(Bloomberg) — The Germanwings plane crash in the French Alps ends the longest period in modern aviation history without a fatal accident on a large European passenger plane.
The last crash on a European-registered plane carrying 100 or more passengers was almost six years ago when a Paris-bound Air France plane crashed while crossing the Atlantic Ocean after leaving Brazil, according to accident data.
European and U.S. carriers have been in their safest period ever after decades of technology and pilot-training improvements gradually eliminated one cause of accidents after another, said Steve Wallace, the former accident investigation chief at the U.S. Federal Aviation Administration.
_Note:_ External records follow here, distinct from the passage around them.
(* ===== verification/Listpack.v ===== *)
(** * Listpacks (listpack.c)

    A listpack is one allocation: a header of six bytes (the total size on four bytes and
    the number of elements on two), the entries and the terminator [LP_EOF]. An entry is the
    encoded element followed by the size of the encoding, written so that it can be read
    backwards. A listpack is the list of its bytes, a pointer into it an offset, [NULL]
    the value [None]; where a function also fails on a read or a write outside of the
    allocation the result is an option of that. An element passed by its address and its
    size is the list of its bytes. *)

From S2P Require Import Prelude Util.

Definition LP_HDR_SIZE : Z := 6.
Definition LP_HDR_NUMELE_UNKNOWN : Z := 65535.
Definition LP_EOF : Z := 255.
Definition LP_INTBUF_SIZE : Z := 21.
Definition UINT64_MAX : Z := 2 ^ 64 - 1.
Definition UINT32_MAX : Z := 2 ^ 32 - 1.
Definition INT64_MIN : Z := - 2 ^ 63.
Definition INT64_MAX : Z := 2 ^ 63 - 1.

Inductive lp_where := LP_BEFORE | LP_AFTER | LP_REPLACE.
Inductive lp_enctype := LP_ENCODING_INT | LP_ENCODING_STRING.

Definition LP_ENCODING_IS_7BIT_UINT (b : Z) : bool := Z.land b 128 =? 0.
Definition LP_ENCODING_IS_6BIT_STR (b : Z) : bool := Z.land b 192 =? 128.
Definition LP_ENCODING_IS_13BIT_INT (b : Z) : bool := Z.land b 224 =? 192.
Definition LP_ENCODING_IS_12BIT_STR (b : Z) : bool := Z.land b 240 =? 224.
Definition LP_ENCODING_IS_16BIT_INT (b : Z) : bool := Z.land b 255 =? 241.
Definition LP_ENCODING_IS_24BIT_INT (b : Z) : bool := Z.land b 255 =? 242.
Definition LP_ENCODING_IS_32BIT_INT (b : Z) : bool := Z.land b 255 =? 243.
Definition LP_ENCODING_IS_64BIT_INT (b : Z) : bool := Z.land b 255 =? 244.
Definition LP_ENCODING_IS_32BIT_STR (b : Z) : bool := Z.land b 255 =? 240.

(** [p[0]<<0 | p[1]<<8 | ...], and the bytes [v&0xff], [(v>>8)&0xff], ... *)
Fixpoint or_bytes (shift : Z) (bs : list Z) : Z :=
  match bs with
  | [] => 0
  | b :: bs => Z.lor (Z.shiftl b shift) (or_bytes (shift + 8) bs)
  end.

Fixpoint and_bytes (n : nat) (v : Z) (shift : Z) : list Z :=
  match n with
  | O => []
  | S n => Z.land (Z.shiftr v shift) 255 :: and_bytes n v (shift + 8)
  end.

Definition LP_ENCODING_6BIT_STR_LEN (b : Z) : Z := Z.land b 63.
Definition LP_ENCODING_12BIT_STR_LEN (b b1 : Z) : Z := Z.lor (Z.shiftl (Z.land b 15) 8) b1.
Definition LP_ENCODING_32BIT_STR_LEN (lp : list Z) (p : Z) : option Z :=
  or_bytes 0 <$> rd lp (p + 1) 4.

Definition lpGetTotalBytes (lp : list Z) : option Z := or_bytes 0 <$> rd lp 0 4.
Definition lpGetNumElements (lp : list Z) : option Z := or_bytes 0 <$> rd lp 4 2.
Definition lpSetTotalBytes (lp : list Z) (v : Z) : option (list Z) := wr lp 0 (and_bytes 4 v 0).
Definition lpSetNumElements (lp : list Z) (v : Z) : option (list Z) := wr lp 4 (and_bytes 2 v 0).

(** The digit loop of [lpStringToInt64]: [None] is the return on overflow, otherwise the
    value and the bytes left. *)
Fixpoint lpStringToInt64_loop (v : Z) (p : list Z) : option (Z * list Z) :=
  match p with
  | [] => Some (v, [])
  | c :: p' =>
      if (48 <=? c) && (c <=? 57) then
        if v >? UINT64_MAX / 10 then None
        else
          let v := wrapu 64 (v * 10) in
          if v >? UINT64_MAX - (c - 48) then None
          else lpStringToInt64_loop (wrapu 64 (v + (c - 48))) p'
      else Some (v, p)
  end.

(** [None] is the return value 0, [Some v] the return value 1 with [v] stored. *)
Definition lpStringToInt64 (s : list Z) : option Z :=
  match s with
  | [] => None
  | c :: s' =>
      if (zlen s =? 1) && (c =? 48) then Some 0
      else
        '(negative, p) ← (if c =? 45 then
                            match s' with [] => None | _ => Some (true, s') end
                          else Some (false, s));
        match p with
        | [] => None
        | c :: p =>
            if (49 <=? c) && (c <=? 57) then
              '(v, rest) ← lpStringToInt64_loop (c - 48) p;
              match rest with
              | _ :: _ => None
              | [] =>
                  if negative : bool then
                    if v >? wrapu 64 (- (INT64_MIN + 1)) + 1 then None
                    else Some (wraps 64 (wrapu 64 (- v)))
                  else if v >? INT64_MAX then None else Some (wraps 64 v)
              end
            else if (c =? 48) && (zlen s =? 1) then Some 0
            else None
        end
  end.
(** C6 [lpSeek] followed by [lpGet] is indexing: for every index, counted from the start or,
    when negative, from the end, [lpSeek] returns a pointer at which [lpGet] reads
    exactly the string that was stored (as an integer when it is the canonical decimal
    notation of one, as the bytes otherwise), and NULL when the index is out of range,
    whether or not the header still knows the number of elements. *)
Theorem lpSeek_lpGet_roundtrip lp xs index intbuf :
  lp_rep lp xs ->
  match xs !! Z.to_nat (seek_index xs index) with
  | Some x => if decide (0 <= seek_index xs index)
              then exists p, lpSeek lp index = Some (Some p) /\ lp_reads lp p intbuf x
              else lpSeek lp index = Some None
  | None => lpSeek lp index = Some None
  end.
Proof.
  intros (num & -> & Hnum & Ht & Hok). rewrite seek_spec by done. set (i := seek_index xs index).
  destruct (xs !! Z.to_nat i) as [x|] eqn:E; [case_decide as Hi|].
  - pose proof (lookup_lt_Some _ _ _ E). rewrite decide_True by (unfold zlen; lia).
    eexists. split; [done|]. rewrite <- (take_drop_middle _ _ _ E) at 1. apply get_at.
    by eapply Forall_lookup_1 in E.
  - by rewrite decide_False by lia.
  - apply lookup_ge_None_1 in E. rewrite decide_False; [done|]. unfold zlen. lia.
Qed.

(** [lpLength] returns the number of elements, also when the header does not know it;
    the listpack stays the same list, and its header is exact again when the number is below
    [65535]. *)
Theorem lpLength_counts lp xs :
  lp_rep lp xs ->
  exists lp', lpLength lp = Some (zlen xs, lp') /\ lp_rep lp' xs /\
    lpGetNumElements lp' = Some (zlen xs `min` LP_HDR_NUMELE_UNKNOWN).
Proof.
  intros (num & -> & Hnum & Ht & Hok). unfold lpLength. pose proof (zlen_nonneg xs).
  pose proof (get_num _ num _ (num_range num xs Hnum) : lpGetNumElements (lp_bytes num xs) = _) as Hg.
  rewrite Hg. cbn [mbind option_bind]. pose proof (body_length xs Hok).
  destruct (Z.eqb_spec num LP_HDR_NUMELE_UNKNOWN) as [->|Hne]; cbn [negb].
  - rewrite first_spec by done. cbn [mbind option_bind].
    rewrite (length_loop _ xs) by (done || by apply rep_length_fuel). cbn [mbind option_bind].
    assert ((if xs is [] then 0 else wrapu 32 (0 + zlen xs)) = zlen xs) as ->.
    { destruct xs; [done|]. unfold lp_total, LP_HDR_SIZE, UINT32_MAX in Ht. apply wrapu_small. unfold in_u. lia. }
    case_if.
    + rewrite (set_num _ _ (zlen xs) _ : lpSetNumElements (lp_bytes _ xs) _ = _). cbn [mbind option_bind].
      eexists. split; [done|]. split; [exists (zlen xs); split_and!; [done|by right|done|done]|].
      rewrite get_num by (unfold in_u, LP_HDR_NUMELE_UNKNOWN in *; lia). f_equal. lia.
    + cbn [mbind option_bind]. eexists. split; [done|].
      split; [exists LP_HDR_NUMELE_UNKNOWN; split_and!; [done|by left|done|done]|]. rewrite Hg. f_equal. lia.
  - destruct Hnum as [|[-> Hn]]; [done|]. eexists. split; [done|].
    split; [exists (zlen xs); split_and!; [done|by right|done|done]|]. rewrite Hg. f_equal. lia.
Qed.

(** [lpNext] and [lpPrev] walk the elements one by one and are inverse to each other:
    from an element [x] the next pointer is that of the following element, or NULL at the
    end, from which [lpPrev] leads back to [x]; [lpFirst] and [lpLast] are the two ends. *)
Theorem lpNext_lpPrev_inverse lp a x b :
  lp_rep lp (a ++ x :: b) ->
  lpNext lp (lp_at a) = Some (lp_ptr (a ++ [x]) b) /\
  lpPrev lp (lp_at (a ++ [x])) = Some (Some (lp_at a)) /\
  lpPrev lp (lp_at a) = Some (lp_rptr a) /\
  lpFirst lp = Some (Some (lp_at [])) /\
  lpLast lp = Some (lp_rptr (a ++ x :: b)).
Proof.
  intros (num & -> & Hnum & Ht & Hok).
  assert (elem_ok x) by (pose proof Hok as [_ [? _]%Forall_cons]%Forall_app; done).
  split_and!.
  - by apply next_spec.
  - by apply prev_spec.
  - by apply prev_any.
  - rewrite first_spec by done. by destruct a.
  - by apply last_spec.
Qed.
(** The entries after a deletion between [a] and [b]. *)
Definition del_list (a b : list entry) : list entry :=
  match b with
  | [] => a
  | n :: b => let n' := (big (last_len 0 a), snd n) in a ++ n' :: fixl (elen n') b
  end.

(** The new field of the next entry is written over the end of the deleted entries. *)
Lemma delete_move_spec t c A D prev n b prev0 :
  let nf := big prev0 in let n' := (nf, snd n) in let nextdiff := psize nf - psize (fst n) in
  t = 11 + zlen A + zlen D + elen n + elens b -> t + 4 < 2 ^ 32 ->
  prev_fits prev (fst n) -> in_u 32 prev0 -> elem_ok (snd n) -> elen n < 2 ^ 32 -> entries_ok (elen n) b ->
  nextdiff <= zlen D ->
  exists z J,
    delete_move (zblk t (tail_of (10 + zlen A + zlen D) (n :: b)) c (A ++ D ++ ent prev n ++ ebytes (elen n) b ++ [ZIP_END]))
      (10 + zlen A) prev0 (10 + zlen A + zlen D) (zlen D)
    = Some (zblk t (tail_of (10 + zlen A) (n' :: b)) c ((A ++ ent prev0 n' ++ ebytes (elen n) b) ++ z :: J), nextdiff).
Proof.
  intros nf n' nextdiff Ht Hlt Hp Hp0 Hx He Hb Hd. pose proof (zlen_nonneg A). pose proof (zlen_nonneg D).
  pose proof (elen_pos n Hx). pose proof (elens_ge _ _ Hb). pose proof (zlen_nonneg b).
  assert (elen n' = elen n + nextdiff) as En' by (unfold elen, n', nextdiff; cbn [fst snd]; lia).
  assert (-4 <= nextdiff <= 4) as Hd4 by (unfold nextdiff; destruct nf, (fst n); cbn; lia).
  assert (elem_ok (snd n')) as Hx' by done. pose proof (elen_pos n' Hx').
  assert (prev_fits prev0 nf) as Hpf.
  { split; [done|]. unfold nf, big. destruct (Z.leb_spec ZIP_BIG_PREVLEN prev0); [by right|by left]. }
  destruct (split_at (D ++ pbytes prev (fst n)) (zlen D - nextdiff)) as (U & K & EU & HU).
  { zl. rewrite zlen_pbytes. pose proof (psize_range (fst n)). unfold nextdiff in *. pose proof (psize_range nf). lia. }
  assert (zlen K = psize nf) as HK.
  { apply (f_equal zlen) in EU. zl. rewrite zlen_pbytes in EU. unfold nextdiff in *. lia. }
  set (R := ebytes (elen n) b) in *.
  destruct (split_at (U ++ ent prev0 n' ++ R) (zlen (ent prev0 n' ++ R))) as (W & J & EW & HW).
  { zl. pose proof (zlen_nonneg U). pose proof (zlen_nonneg (ent prev0 n')). pose proof (zlen_nonneg R). lia. }
  assert (zlen (ent prev0 n' ++ R) = elen n' + elens b) as HS by (unfold R; zl; by rewrite zlen_ent, zlen_ebytes).
  assert (exists z J', J ++ [ZIP_END] = z :: J') as (z & J' & EJ) by (destruct J; by eexists _, _).
  exists z, J'. unfold delete_move, zipPrevLenByteDiff.
  destruct (entry_zblk t (tail_of (10 + zlen A + zlen D) (n :: b)) c (A ++ D) prev n (R ++ [ZIP_END]) Hp Hx He)
    as (_ & _ & E1 & _). rewrite <- app_assoc, zlen_app, Z.add_assoc in E1. rewrite E1. cbn [mbind option_bind].
  rewrite store_size. fold nf. fold nextdiff.
  replace (10 + zlen A + zlen D - nextdiff) with (10 + zlen (A ++ U)) by zl.
  replace (A ++ D ++ ent prev n ++ R ++ [ZIP_END]) with ((A ++ U) ++ K ++ body (snd n) ++ R ++ [ZIP_END]).
  2:{ unfold ent. rewrite <- !app_assoc. f_equal. rewrite (app_assoc U), <- EU, <- !app_assoc. done. }
  rewrite store_prev by done. cbn [mbind option_bind].
  replace ((A ++ U) ++ pbytes prev0 (big prev0) ++ body (snd n) ++ R ++ [ZIP_END])
    with ((A ++ U) ++ ent prev0 n' ++ R ++ [ZIP_END]) by (unfold ent, n', nf; cbn [fst snd]; by rewrite <- !app_assoc).
  set (tl := tail_of (10 + zlen A + zlen D) (n :: b)).
  assert (Forall (fun e => elem_ok (snd e)) (n :: b)) as Hel by (constructor; [done|by eapply entries_elems]).
  pose proof (tail_of_range (10 + zlen A + zlen D) (n :: b) Hel) as Htl. fold tl in Htl. cbn [elens] in Htl.
  rewrite add_tail_zblk by (unfold in_u; lia). cbn [mbind option_bind].
  destruct (entry_zblk t (tl + - zlen D) c (A ++ U) prev0 n' (R ++ [ZIP_END]) Hpf Hx')
    as (_ & _ & _ & _ & r & -> & _ & _ & Hsz & _); [lia|]. cbn [mbind option_bind].
  rewrite Hsz, wrapu_small by (unfold in_u; lia).
  destruct (more_entries t (tl + - zlen D) c ((A ++ U) ++ ent prev0 n') (elen n) b Hb) as (ch & Ech & Hch).
  rewrite <- (app_assoc _ (ent prev0 n')), zlen_app, zlen_ent, Z.add_assoc in Ech. fold R in Ech. rewrite Ech.
  cbn [mbind option_bind]. rewrite Hch.
  rewrite (tail_resized _ _ _ _ (10 + zlen A) n n' b nextdiff);
    [|done|unfold tl; rewrite (tail_of_shift (10 + zlen A)) by done; lia|unfold in_u; lia|unfold in_u; lia].
  cbn [mbind option_bind]. rewrite get_zbytes. cbn [mbind option_bind].
  rewrite host_uint_le32 by (unfold in_u; lia).
  replace (t - (10 + zlen (A ++ U)) - 1) with (zlen (ent prev0 n' ++ R)) by zl.
  replace ((A ++ U) ++ ent prev0 n' ++ R ++ [ZIP_END]) with (A ++ W ++ J ++ [ZIP_END]).
  2:{ rewrite <- app_assoc, (app_assoc W), <- EW, <- !app_assoc. done. }
  rewrite memmove_zblk; [|done|].
  - cbn [mbind option_bind]. rewrite EJ. by rewrite <- !app_assoc.
  - rewrite (app_assoc W), <- EW, <- !app_assoc, (app_assoc A U), zblk_app, (app_assoc (ent _ _)).
    apply rd_app; [by rewrite zlen_zblk|done].
Qed.
Lemma ziplistMerge_refines_witness :
  exists append zl, ziplistMerge (fun _ => 7) false (Some words_zl) (Some words_zl) = Some (Some (append, zl)) /\
    zl_rep zl (words ++ words).
Proof.
  apply (ziplistMerge_refines (fun _ => 7) words_zl words_zl words words zl_words_rep zl_words_rep); [done|]. vm_compute. reflexivity.
Defined.

Lemma ziplistLen_counts_witness :
  exists zl', ziplistLen words_zl = Some (3, zl') /\ zl_rep zl' words.
Proof. apply (ziplistLen_counts words_zl words zl_words_rep). Defined.

(** Three entries of 253 bytes behind a new one of 303: each of them grows by four bytes. *)
Example cascade_example :
  (zl ← ziplistNew (fun _ => 7);
   zl ← ziplistPush (fun _ => 7) zl (replicate 250 97) ZIPLIST_TAIL;
   zl ← ziplistPush (fun _ => 7) zl (replicate 250 98) ZIPLIST_TAIL;
   zl ← ziplistPush (fun _ => 7) zl (replicate 250 99) ZIPLIST_TAIL;
   zl' ← ziplistPush (fun _ => 7) zl (replicate 300 100) ZIPLIST_HEAD;
   Some (zlen zl' - zlen zl)) = Some (303 + 3 * 4).
Proof. vm_compute. reflexivity. Qed.

(** A merge with an empty second list leaves the offset of the tail at the end: the last element is
    not found, and an append does not record the length before it. *)
Example merge_empty_tail :
  (empty ← ziplistNew (fun _ => 7);
   m ← ziplistMerge (fun _ => 7) false (Some words_zl) (Some empty);
   '(_, zl) ← m;
   ziplistIndex zl (-1)) = Some None.
Proof. vm_compute. reflexivity. Qed.
(** A step on any bytes ends in an error or goes on behind the bytes it read, with the
    output inside of its buffer. *)
Lemma step_safe inp out ip op :
  bytes_ok inp -> 0 <= ip < zlen inp -> 0 <= op <= zlen out ->
  exists r, decompress_step inp out ip op = Some r /\
    match r with
    | inl _ => True
    | inr (ip', op', out') => ip < ip' <= zlen inp /\ op <= op' <= zlen out /\ zlen out' = zlen out
    end.
Proof.
  intros Hok Hip Hop.
  assert (forall i b, zidx inp i = Some b -> 0 <= b < 256) as Hb.
  { intros i b Hb%zidx_elem_of. by eapply Forall_forall in Hok. }
  unfold decompress_step. destruct (zidx_is_Some inp ip Hip) as [ctrl Hc]. rewrite Hc. cbn [mbind option_bind].
  apply Hb in Hc. change (Z.shiftl 1 5) with 32. rewrite !Z.gtb_ltb, !Z.geb_leb.
  destruct (Z.ltb_spec ctrl 32).
  - destruct (Z.ltb_spec (zlen out) (op + (ctrl + 1))); [by eexists|].
    destruct (Z.ltb_spec (zlen inp) (ip + 1 + (ctrl + 1))); [by eexists|].
    destruct (read_safe inp (ip + 1) (ctrl + 1)) as (bs & -> & Hbs); [lia..|]. cbn [mbind option_bind].
    destruct (write_safe out op bs) as (out' & -> & Hl); [lia..|]. cbn [mbind option_bind].
    eexists. split; [done|]. cbn. lia.
  - assert (0 <= Z.shiftr ctrl 5 < 8 /\ 0 <= Z.shiftl (Z.land ctrl 31) 8) as [Hs1 Hs2].
    { rewrite Z.shiftr_div_pow2, Z.shiftl_mul_pow2, (Z.land_ones _ 5) by lia.
      pose proof (Z.mod_pos_bound ctrl (2 ^ 5) ltac:(lia)).
      split; [split; [apply Z.div_pos|apply Z.div_lt_upper_bound]; lia|lia]. }
    destruct (Z.leb_spec (zlen inp) (ip + 1)); [by eexists|].
    assert (exists err len ip', (if Z.shiftr ctrl 5 =? 7 then
         b ← zidx inp (ip + 1);
         Some (zlen inp <=? ip + 1 + 1, Z.shiftr ctrl 5 + b, ip + 1 + 1)
       else Some (false, Z.shiftr ctrl 5, ip + 1)) = Some (err, len, ip') /\
       0 <= len /\ ip + 1 <= ip' /\ (err = false -> ip' < zlen inp)) as (err & len & ip' & -> & Hlen & Hip' & Herr).
    { case_if; [|by eexists _, _, _; split_and!; [done|lia..]].
      destruct (zidx_is_Some inp (ip + 1)) as [b Eb]; [lia|]. rewrite Eb. cbn [mbind option_bind].
      apply Hb in Eb. eexists _, _, _. split_and!; [done|lia|lia|]. intros. zbool. lia. }
    cbn [mbind option_bind]. destruct err; [by eexists|]. specialize (Herr eq_refl).
    destruct (zidx_is_Some inp ip') as [b Eb]; [lia|]. rewrite Eb. cbn [mbind option_bind]. apply Hb in Eb.
    rewrite Z.gtb_ltb. destruct (Z.ltb_spec (zlen out) (op + len + 2)); [by eexists|].
    destruct (Z.ltb_spec (op - Z.shiftl (Z.land ctrl 31) 8 - 1 - b) 0); [by eexists|].
    destruct (copy_ref_safe out op (op - Z.shiftl (Z.land ctrl 31) 8 - 1 - b) len) as (out' & -> & Hl); [lia..|].
    cbn [mbind option_bind]. eexists. split; [done|]. cbn. lia.
Qed.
"It's unbelievable," Wallace said in an interview of the near extinction of fatal crashes on large jets.
The trend is the same in the U.S., according to data from the National Transportation Safety Board. There hasn't been a passenger death on a U.S. carrier since a turboprop operated by Colgan Air crashed near Buffalo, New York, on Feb. 12, 2009, killing 50 people.
While there have been two crashes on regional airline flights and mishaps involving mechanics and ground crew, there has been only one fatal accident on a large U.S. carrier jet in the past 10 years, according to the data. That accident killed a child after a Southwest Airlines Co. plane skidded off a runway at Chicago's Midway Airport on Dec. 8, 2005.
No survivors
One outgrowth of the declining accidents is that the only crashes that now occur in the most developed nations are unusual and difficult to predict, said Michael Barr, who teaches aviation safety at the University of Southern California.
"Almost all accidents now are one of a kind," Barr said in an interview. "As the number of hazards out there on airplanes get less and less, you'd expect that."
In the crash Tuesday involving Germanwings, the low-cost unit of Deutsche Lufthansa AG, investigators are racing to figure out why the airplane carrying 150 people made an unauthorized descent from cruising altitude before slamming into mountain slopes. The loss involves a reliable and widely flown aircraft, the Airbus A320, traveling at a safe cruising altitude on a busy route in broad daylight and good weather.
The French government said there is no hope of finding survivors.
Before Tuesday, there had been three fatal accidents in Europe on large jets built by Boeing Co. or Airbus Group NV in the past 10 years, according to data from the Aviation Safety Network, Boeing and the International Air Transport Association trade group.